*DIRECTIONS FOR THIS TASK*
Retype exactly the lines below, beginning with the first and ending with the line where "[contname_iter] and [get_data]." appears.

Records excerpted from a collection
(** * Phobos: the cached-calls miner ([miner/cached_calls.py])

    A shallow embedding of [CachedCallsMiner]: the derivation of a
    human-readable name from a call record, the lazily built map from
    such names to cache files, and the two read operations
    [contname_iter] and [get_data].

    Python values are an inductive type, exceptions a sum type, and the
    methods run in a state-and-exception monad whose state carries the
    instance attributes together with a trace of the input/output the
    method performed. *)

From Stdlib Require Import ZArith Ascii String List.
From stdpp Require Import base option list strings gmap fin_maps pretty sorting.

Local Open Scope string_scope.
Set Warnings "-register-all".

(** ** Python values and exceptions *)

(** The values that can be keys of a dictionary: numbers, text, and
    tuples of such.  A floating-point number is its 64 bits. *)
Inductive pykey : Type :=
| KNone
| KBool (b : bool)
| KInt (z : Z)
| KFloat (bits : Z)
| KStr (s : string)
| KTuple (items : list pykey).

(** The values a demarshalled cache file is made of.  Tuples and lists
    are kept apart because slicing preserves the kind. *)
Inductive pyval : Type :=
| PNone
| PInt (z : Z)
| PStr (s : string)
| PTuple (items : list pyval)
| PList (items : list pyval)
| PDict (items : list (pykey * pyval))
| PBool (b : bool)
| PFloat (bits : Z).

(** A key as a value, as iterating over a dictionary yields it. *)
Fixpoint key_val (k : pykey) : pyval :=
  match k with
  | KNone => PNone
  | KBool b => PBool b
  | KInt z => PInt z
  | KFloat bits => PFloat bits
  | KStr s => PStr s
  | KTuple items => PTuple (map key_val items)
  end.

(** [k == 0]: the integer zero, [False], and the two floating-point
    zeros, of bits [0] and [2^63]. *)
Definition key_is_zero (k : pykey) : bool :=
  match k with
  | KInt z => Z.eqb z 0
  | KBool b => negb b
  | KFloat bits => Z.eqb bits 0 || Z.eqb bits (2 ^ 63)
  | _ => false
  end.

(** [k == s] for a text [s] *)
Definition key_is_text (s : string) (k : pykey) : bool :=
  match k with
  | KStr t => String.eqb s t
  | _ => false
  end.

(** The value under the first key that passes [test]. *)
Fixpoint dict_find (test : pykey -> bool) (d : list (pykey * pyval)) : option pyval :=
  match d with
  | [] => None
  | (k, v) :: d' => if test k then Some v else dict_find test d'
  end.

Inductive exn : Type :=
| KeyboardInterrupt
| IndexError
| KeyError
| TypeError
| ValueError
| IOError
| ContainerNameError (msg : string)
| OtherError (what : string).

Inductive result (A : Type) : Type :=
| Ok (a : A)
| Raise (e : exn).
Arguments Ok {A} a.
Arguments Raise {A} e.

Definition is_interrupt (e : exn) : bool :=
  match e with KeyboardInterrupt => true | _ => false end.

Definition is_key_error (e : exn) : bool :=
  match e with KeyError => true | _ => false end.

(** [isinstance(v, (tuple, list))] *)
Definition is_sequence (v : pyval) : bool :=
  match v with PTuple _ | PList _ => true | _ => false end.

(** The one-character strings of a string, as iteration yields them. *)
Fixpoint chars (s : string) : list pyval :=
  match s with
  | EmptyString => []
  | String c s' => PStr (String c EmptyString) :: chars s'
  end.

(** [v[0]] *)
Definition getitem0 (v : pyval) : result pyval :=
  match v with
  | PTuple (x :: _) | PList (x :: _) => Ok x
  | PTuple [] | PList [] => Raise IndexError
  | PStr (String c _) => Ok (PStr (String c EmptyString))
  | PStr EmptyString => Raise IndexError
  | PDict d =>
      match dict_find key_is_zero d with Some x => Ok x | None => Raise KeyError end
  | PNone | PInt _ | PBool _ | PFloat _ => Raise TypeError
  end.

(** [v[1:]] *)
Definition slice1 (v : pyval) : result pyval :=
  match v with
  | PTuple l => Ok (PTuple (tail l))
  | PList l => Ok (PList (tail l))
  | PStr (String _ s) => Ok (PStr s)
  | PStr EmptyString => Ok (PStr EmptyString)
  | PDict _ | PNone | PInt _ | PBool _ | PFloat _ => Raise TypeError
  end.

(** [iter(v)], run to the end *)
Definition py_iter (v : pyval) : result (list pyval) :=
  match v with
  | PTuple l | PList l => Ok l
  | PStr s => Ok (chars s)
  | PDict d => Ok (map (fun kv => key_val (fst kv)) d)
  | PNone | PInt _ | PBool _ | PFloat _ => Raise TypeError
  end.

Definition dict_get (k : string) (d : list (pykey * pyval)) : option pyval :=
  dict_find (key_is_text k) d.

(** [v[k]] for a text key [k] *)
Definition getitem_str (v : pyval) (k : string) : result pyval :=
  match v with
  | PDict d => match dict_get k d with Some x => Ok x | None => Raise KeyError end
  | _ => Raise TypeError
  end.

(** [a, b = v] *)
Definition unpack2 (v : pyval) : result (pyval * pyval) :=
  match py_iter v with
  | Ok [a; b] => Ok (a, b)
  | Ok _ => Raise ValueError
  | Raise e => Raise e
  end.

(** ** Text helpers *)

(** [sep.join(parts)] *)
Fixpoint join (sep : string) (parts : list string) : string :=
  match parts with
  | [] => ""
  | [p] => p
  | p :: rest => p +:+ sep +:+ join sep rest
  end.

Definition rparen : ascii := ")"%char.
Definition slash : ascii := "/"%char.
Definition dot : ascii := "."%char.

(** The part of [s] after its last [c], or [None] when [c] is absent:
    [s[s.rfind(c)+1:]] when [rfind] finds something. *)
Fixpoint after_last (c : ascii) (s : string) : option string :=
  match s with
  | EmptyString => None
  | String a s' =>
      match after_last c s' with
      | Some t => Some t
      | None => if Ascii.eqb a c then Some s' else None
      end
  end.

(** The part of [s] before its last [c], or [None] when [c] is absent:
    [s[:s.rfind(c)]]. *)
Fixpoint before_last (c : ascii) (s : string) : option string :=
  match s with
  | EmptyString => None
  | String a s' =>
      match before_last c s' with
      | Some t => Some (String a t)
      | None => if Ascii.eqb a c then Some EmptyString else None
      end
  end.

Fixpoint all_dots (s : string) : bool :=
  match s with
  | EmptyString => true
  | String a s' => Ascii.eqb a dot && all_dots s'
  end.

Fixpoint ends_with_slash (s : string) : bool :=
  match s with
  | EmptyString => false
  | String a EmptyString => Ascii.eqb a slash
  | String _ s' => ends_with_slash s'
  end.

(** [os.path], in its POSIX flavour. *)
Module os_path.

*OUTPUT BELOW*
(** * Phobos: the cached-calls miner ([miner/cached_calls.py])

    A shallow embedding of [CachedCallsMiner]: the derivation of a
    human-readable name from a call record, the lazily built map from
    such names to cache files, and the two read operations
    [contname_iter] and [get_data].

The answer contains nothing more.